Pour le ministère de l’Agriculture et de l’Élevage (MINAE), pour être autosuffisant en riz et exporter plus tard, il faudrait avant tout accroître significativement la production aussi bien en quantité qu’en qualité. Les perspectives d’augmentation de la production rizicole nécessitent entre autres la production et la valorisation des variétés améliorées, à plus haut rendement. Les variétés améliorées sont plus performantes et résilientes au changement climatique que celles traditionnellement cultivées par les paysans. Leur productivité est rehaussée par l’utilisation de semences de bonne qualité, certifiées.

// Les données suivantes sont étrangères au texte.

Lemma after_error_read a r o e pending has :
  re_transientRetryCount r <= transientRetryMax config →
  let '(acts, v) := after_error config a r o e pending has in
  calls acts = [] ∧
  match v with
  | NextAttempt => yields acts = [] ∧ has = false ∧ is_Some (at_next a)
  | RetryCall _ r' =>
    yields acts = [] ∧ same_target (re_request r) (re_request r') ∧ re_calls r' = re_calls r ∧
    budget r' = budget r - 1 ∧ re_transientRetryCount r' <= transientRetryMax config
  | BreakOuter l => yields acts = pending ∧ l = LastSeen (ao_buffered o) e (ao_usage o) has
  | ReturnDone => False
  end.
Proof.
  intros Hle. unfold after_error.
  assert (∀ q, budget (count_transient q r) = budget r - 1) as Hb by (intros q; unfold budget; cbn; lia).
  destruct (Z.ltb_spec (re_transientRetryCount r) (transientRetryMax config)) as [Hlt|Hge].
  all: destruct (negb has && isFallbackEligible e) eqn:Hf; [destruct (at_next a) as [next|] eqn:Hn|].
  all: repeat match goal with
       | |- context [if ?b then _ else _] => destruct b eqn:?
       end; cbn [negb andb] in *; try discriminate.
  all: read_run; repeat split; try done; try (cbn; lia); try (by destruct has).
  all: try (rewrite Hb; done).
  all: by destruct has, (isFallbackEligible e).
Qed.

Lemma finish_success_read t a r o pending has s :
  let '(acts, _) := finish_success health w t a r o pending has s in
  calls acts = [] ∧ yields acts = if (has : bool) then [] else pending.
Proof. unfold finish_success. destruct has; read_run; done. Qed.

Lemma after_call_read t a r q c o s :
  outcome_of models config q c = Some o → re_transientRetryCount r <= transientRetryMax config →
  let '(acts, s', v) := after_call config health w t a (raise r) c o s in
  let has := has_content (delivered_events config c) in
  calls acts = [] ∧
  match v with
  | NextAttempt => yields acts = [] ∧ has = false ∧ is_Some (at_next a)
  | RetryCall _ r' =>
    yields acts = [] ∧ (has = false ∨ is_Some (ao_error o)) ∧
    same_target (re_request r) (re_request r') ∧ re_calls r' = S (re_calls r) ∧
    budget r' <= budget r - 1 ∧ re_transientRetryCount r' <= transientRetryMax config
  | BreakOuter l =>
    yields acts = (if has then [] else delivered_events config c) ∧
    (∃ e, ao_error o = Some e ∧ l = LastSeen (delivered_events config c) e (ao_usage o) has)
  | ReturnDone => yields acts = (if has then [] else delivered_events config c) ∧ ao_error o = None
  end.
Proof.
  intros Ho Hle. unfold after_call. rewrite deliver_spec. apply outcome_buffered in Ho as Hbuf.
  set (ev := delivered_events config c) in *. set (has := has_content ev).
  replace (if has then (ev, [], true) else ([], ev, false))
    with ((if has then ev else []) : list model_event, (if has then [] else ev) : list model_event, has) by by destruct has.
  destruct (ao_error o) as [e|] eqn:He.
  - destruct (record_failure _ _ _ _ _ _ _) as [acts s1] eqn:Hrec.
    pose proof (record_failure_read a (raise r) e s) as [Hy Hc]. rewrite Hrec in Hy, Hc. cbn [fst] in Hy, Hc.
    pose proof (after_error_read a (raise r) o e (if has then [] else ev) has Hle) as Ha.
    destruct (after_error _ _ _ _ _ _ _) as [acts' v]. destruct Ha as [Hc' Hv].
    rewrite yields_app, calls_app, Hy, Hc, Hc'. cbn [app]. split; [done|].
    destruct v as [|d r'|l|]; [done| | |done].
    + destruct Hv as (Hy' & Ht & Hn & Hb & Hr).
      split_and!; [done|by right|done|done| |done].
      unfold budget in *. cbn [raise re_transientRetryCount re_zeroUsageAttempt] in *. lia.
    + destruct Hv as [-> ->]. split; [done|]. exists e. by rewrite Hbuf.
  - destruct (negb has && zeroUsageEnabled config && ao_shouldRetryZeroUsage o &&
      (re_zeroUsageAttempt (raise r) <? zeroUsageMax config)) eqn:Hz.
    + apply andb_true_iff in Hz as [Hz Hlt%Z.ltb_lt]. apply andb_true_iff in Hz as [Hz _].
      apply andb_true_iff in Hz as [Hz _]. apply negb_true_iff in Hz. cbn [raise re_zeroUsageAttempt] in Hlt.
      read_run. split; [done|]. split_and!; [done|by left|done|done| |done]. unfold budget. cbn. lia.
    + pose proof (finish_success_read t a (raise r) o (if has then [] else ev) has s) as Hs.
      destruct (finish_success _ _ _ _ _ _ _ _ _) as [acts s1]. destruct Hs as [Hc Hy].
      split; [done|]. split; [|done]. rewrite Hy. by destruct has.
Qed.

(** ** The retry loop *)

(** What a run of the retry loop has shown by the time it ends. *)
Definition loop_read (a : attempt) (acts : list action) (e : loop_end) : Prop :=
  match e with
  | Done => ∃ front n q, calls acts = front ++ [(n, q)] ∧
      Forall (λ c, shown c = [] ∨ interrupted c = true) front ∧
      yields acts = concat (map shown front) ++ ca_events (w_call w n q)
  | GoOn _ => broken acts ∧ yields acts = shown_of acts ∧ is_Some (at_next a)
  | Leave _ l => broken acts ∧ yields acts = shown_of acts ++ (if ls_hasYieldedContent l then [] else ls_buffered l) ∧
      (ls_hasYieldedContent l = false → has_content (ls_buffered l) = false)
  | Aborted => broken acts ∧ yields acts = shown_of acts
  end.

(** Calls that showed what they were to show, put before a run. *)
Lemma loop_read_app a acts acts' e :
  broken acts → yields acts = shown_of acts → loop_read a acts' e → loop_read a (acts ++ acts') e.
Proof.
  intros Hb Hy. destruct e as [n|n l| |]; cbn [loop_read];
    rewrite ?broken_app, ?yields_app, ?shown_of_app, ?calls_app, Hy.
  - intros (Hb' & -> & ?). done.
  - intros (Hb' & -> & ?). by rewrite app_assoc.
  - intros (front & n & q & -> & Hf & ->). exists (calls acts ++ front), n, q.
    rewrite !app_assoc. split; [done|]. split; [apply Forall_app; done|].
    by rewrite map_app, concat_app.
  - intros (Hb' & ->). done.
Qed.

Lemma call_broken n r :
  (has_content (delivered_events config (w_call w n r)) = false ∨
   ∃ o, outcome_of models config r (w_call w n r) = Some o ∧ is_Some (ao_error o)) ∨
  outcome_of models config r (w_call w n r) = None →
  broken (call_actions config n r (w_call w n r)).
Proof.
  intros Ho. pose proof (call_actions_read n r) as (Hy & Hs & [[Hc _]|[Hc _]]); [|by apply broken_nil].
  unfold broken. rewrite Hc. constructor; [|constructor]. unfold interrupted. cbn [fst snd].
  destruct Ho as [[Hno|(o & -> & [e ->])]| ->]; [|by right|by right].
  left. cbn zeta in Hy. rewrite Hno in Hy. unfold shown_of in Hs. rewrite Hc, Hy in Hs.
  cbn [map concat] in Hs. by rewrite app_nil_r in Hs.
Qed.

Lemma same_target_trans q1 q2 q3 : same_target q1 q2 → same_target q2 q3 → same_target q1 q3.
Proof. intros [? ?] [? ?]. split; congruence. Qed.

Selon les derniers chiffres officiels, la production nationale de riz en 2023 a atteint un peu plus de 5 millions de tonnes de paddy, marquant ainsi une légère augmentation par rapport à la production enregistrée en 2022. L’objectif fixé pour l’année 2024 est de 6 millions de tonnes, et les indicateurs issus du dernier suivi et évaluation de la Stratégie Nationale de Développement Rizicole (SNDR) sont prometteurs pour l’atteinte de ce volume de production. À noter que si les 6 millions de tonnes sont effectivement atteints, Madagascar pourrait intégrer le club des pays ayant atteint l’autosuffisance alimentaire. Et si le cap des 8 millions de tonnes est franchi en 2027, le pays pourrait devenir un exportateur net de riz. Mais les autorités estiment que le pays peut mieux faire. Le but annoncé est de parvenir à 11 millions de tonnes à l’horizon 2030 pour que Madagascar puisse retrouver le titre de meilleur producteur de riz en Afrique subsaharienne.

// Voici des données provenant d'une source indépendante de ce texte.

(** A history whose answers already fit is left alone. *)
Lemma repair_from_id visible messages : ∀ pending,
  well_paired pending messages = true → media_visible visible messages = true →
  repair_from visible pending messages = (messages, []).
Proof.
  induction messages as [|[r content] rest IH]; intros pending Hw Hm.
  - cbn in Hw. apply bool_decide_eq_true_1 in Hw. by subst.
  - unfold media_visible in Hm, IH. cbn [ids_in map concat] in Hm. fold (ids_in User media_id) in Hm.
    unfold ids_in in Hm. cbn [map concat m_role m_content] in Hm. fold (ids_in User media_id rest) in Hm.
    rewrite forallb_app in Hm. apply andb_prop in Hm as [Hmc Hmr].
    cbn [repair_from]. destruct r.
    + rewrite well_paired_user in Hw. apply andb_prop in Hw as [Ha Hw].
      rewrite bool_decide_true in Hmc by done.
      assert (forallb (not_orphan pending visible) content = true) as Hall.
      { apply forallb_forall. intros b Hb. apply bool_decide_eq_true_2. unfold orphan_id.
        rewrite forallb_forall in Ha, Hmc.
        assert (∀ (f : content_block → option string) id, f b = Some id → In id (omap f content)) as Hin.
        { intros f id Hf. apply list_elem_of_In, list_elem_of_omap. exists b. by rewrite list_elem_of_In. }
        destruct (result_id b) as [id|] eqn:Hr; [by rewrite (Ha id) by eauto|].
        destruct (media_id b) as [id|] eqn:Hd; [by rewrite (Hmc id) by eauto|done]. }
      rewrite repair_step_user, (orphan_ids_nil _ _ _ Hall). unfold user_pushed, cleaned.
      rewrite (forallb_filter_id _ _ Hall), bool_decide_false by naive_solver.
      by rewrite IH.
    + cbn [well_paired m_role] in Hw. apply andb_prop in Hw as [->%bool_decide_eq_true_1 Hw].
      rewrite repair_step_assistant. cbn [inject fst snd app]. by rewrite IH.
Qed.

(** ** What the walk keeps *)

(** Everything but the results and media references of the user's messages. *)
Definition untouched (rb : role * content_block) : bool :=
  match rb with (User, b) => negb (is_result_block b) | (Assistant, _) => true end.

Lemma orphan_is_result pending visible b :
  not_orphan pending visible b = false → is_result_block b = true.
Proof.
  unfold not_orphan, orphan_id, is_result_block, isDirectToolResultBlock, isMediaReferenceWithId.
  intros Ho%bool_decide_eq_false_1. destruct (result_id b); [by rewrite bool_decide_true by eauto|].
  destruct (media_id b); [|done]. by rewrite orb_comm, bool_decide_true by eauto.
Qed.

« Pour respecter ces différents agendas, les défis à relever sont nombreux et divers », note le MINAE. Parmi ceux-ci, l’augmentation des superficies cultivées. En 2018, cette superficie était de 1,2 million d’hectares. Elle a atteint près de 2 millions d’hectares en 2022, mais a légèrement diminué à un peu moins de 1,9 million d’hectares en 2023 en raison des dégâts causés par les cyclones survenus cette année. Selon les dernières estimations, les efforts déployés pour augmenter les surfaces cultivées sont significatifs et les résultats sont encourageants.

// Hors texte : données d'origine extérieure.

(** P: Snipping a snipped conversation again takes its marker for a turn of the
    user: the new marker only counts the turns dropped this time (the old
    marker among them), so the note that four turns were dropped is gone. *)
Theorem snip_again_undercounts :
  let asked := List.filter (λ m, bool_decide (m_role m = User)) in
  let question n := Message User [TextBlock ("question " +:+ pretty (n : nat))] in
  let once := sr_messages (snip small_engine conversation) in
  asked once = [question 1%nat; createSnipBoundary 4 1 2; question 6%nat; question 7%nat;
                Message User [TextBlock CONTINUATION_TEXT]] ∧
  asked (sr_messages (snip small_engine once)) =
    [question 1%nat; createSnipBoundary 2 1 2; question 7%nat; Message User [TextBlock CONTINUATION_TEXT]].
Proof. vm_compute. split; reflexivity. Qed.

(** A snapshot saved as a media reference only starts no turn for the engine
    and starts one for the protection. *)
Definition protected_conversation : list message :=
  [Message User [TextBlock "one"];
   Message Assistant [ToolCallBlock "c1" "read_file" JNull];
   Message User [ToolResultBlock "c1" [ItemText "shot"]];
   Message User [MediaReferenceBlock (Some "c1") "shot.png" "[image]"];
   Message Assistant [TextBlock "seen"];
   Message User [TextBlock "two"];
   Message Assistant [ToolCallBlock "c2" "todo_write" JNull];
   Message User [ToolResultBlock "c2" [ItemText "1. prove it"]];
   Message User [TextBlock "three"]; Message Assistant [TextBlock "ok"];
   Message User [TextBlock "four"]; Message Assistant [TextBlock "ok"];
   Message User [TextBlock "five"]; Message Assistant [TextBlock "ok"]].

(** P: One message that holds only a media reference shifts the indexes of the
    protected turns: the todo list of the second turn is snipped and the third
    turn, which nothing protects, is kept in its place. *)
Theorem media_reference_shifts_protection :
  let r := sr_messages (snip small_engine protected_conversation) in
  isProtectedContextMessage (collectToolNamesByCallId protected_conversation)
    (sn_protectedToolNames small_engine)
    (Message Assistant [ToolCallBlock "c2" "todo_write" JNull]) = true ∧
  ids_in Assistant call_id r = ["c1"] ∧
  List.filter (λ m, bool_decide (m_role m = User)) r =
    [Message User [TextBlock "one"];
     Message User [ToolResultBlock "c1" [ItemText "shot"]];
     Message User [MediaReferenceBlock (Some "c1") "shot.png" "[image]"];
     createSnipBoundary 1 1 2;
     Message User [TextBlock "three"];
     Message User [TextBlock "four"];
     Message User [TextBlock "five"];
     Message User [TextBlock CONTINUATION_TEXT]].
Proof. vm_compute. repeat split; reflexivity. Qed.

Le deuxième défi est l’augmentation des rendements. En 2023, le rendement moyen par hectare a été de 2,7 tonnes/ha, contre 2,6 tonnes/ha en 2019. Les difficultés concernant ce rendement reposent sur l’accès aux semences améliorées et certifiées, ainsi que sur la capacité à augmenter significativement le nombre de semenciers à Madagascar. À cela s’ajoute la nécessité de faciliter l’accès au financement pour les producteurs rizicoles. Selon le rapport de suivi et évaluation de la filière, l’autosuffisance en riz est passée de 78,8 % en 2022 à 87,3 % en 2023, ce qui rapproche le pays des 100 %.
Coopération renforcée
Pour accélérer le développement de la filière rizicole, les responsables s’activent dans le domaine de la coopération sectorielle. C’est ainsi qu’une délégation du CARD ou « Coalition for African Rice Development » a effectué récemment une mission à Madagascar. Elle a été conduite par le coordonnateur technique, Kota Miyazaki, et le coordonnateur régional, Andry Randriantsoa. Deux principaux sujets ont été au menu : la préparation de la revue annuelle du secteur rizicole, qui permettra d’évaluer les points faibles, les améliorations qui devraient y être apportées, et la préparation du 10e Sommet CARD qui se tiendra l’année prochaine à Madagascar et qui verra la participation d’une quarantaine de pays.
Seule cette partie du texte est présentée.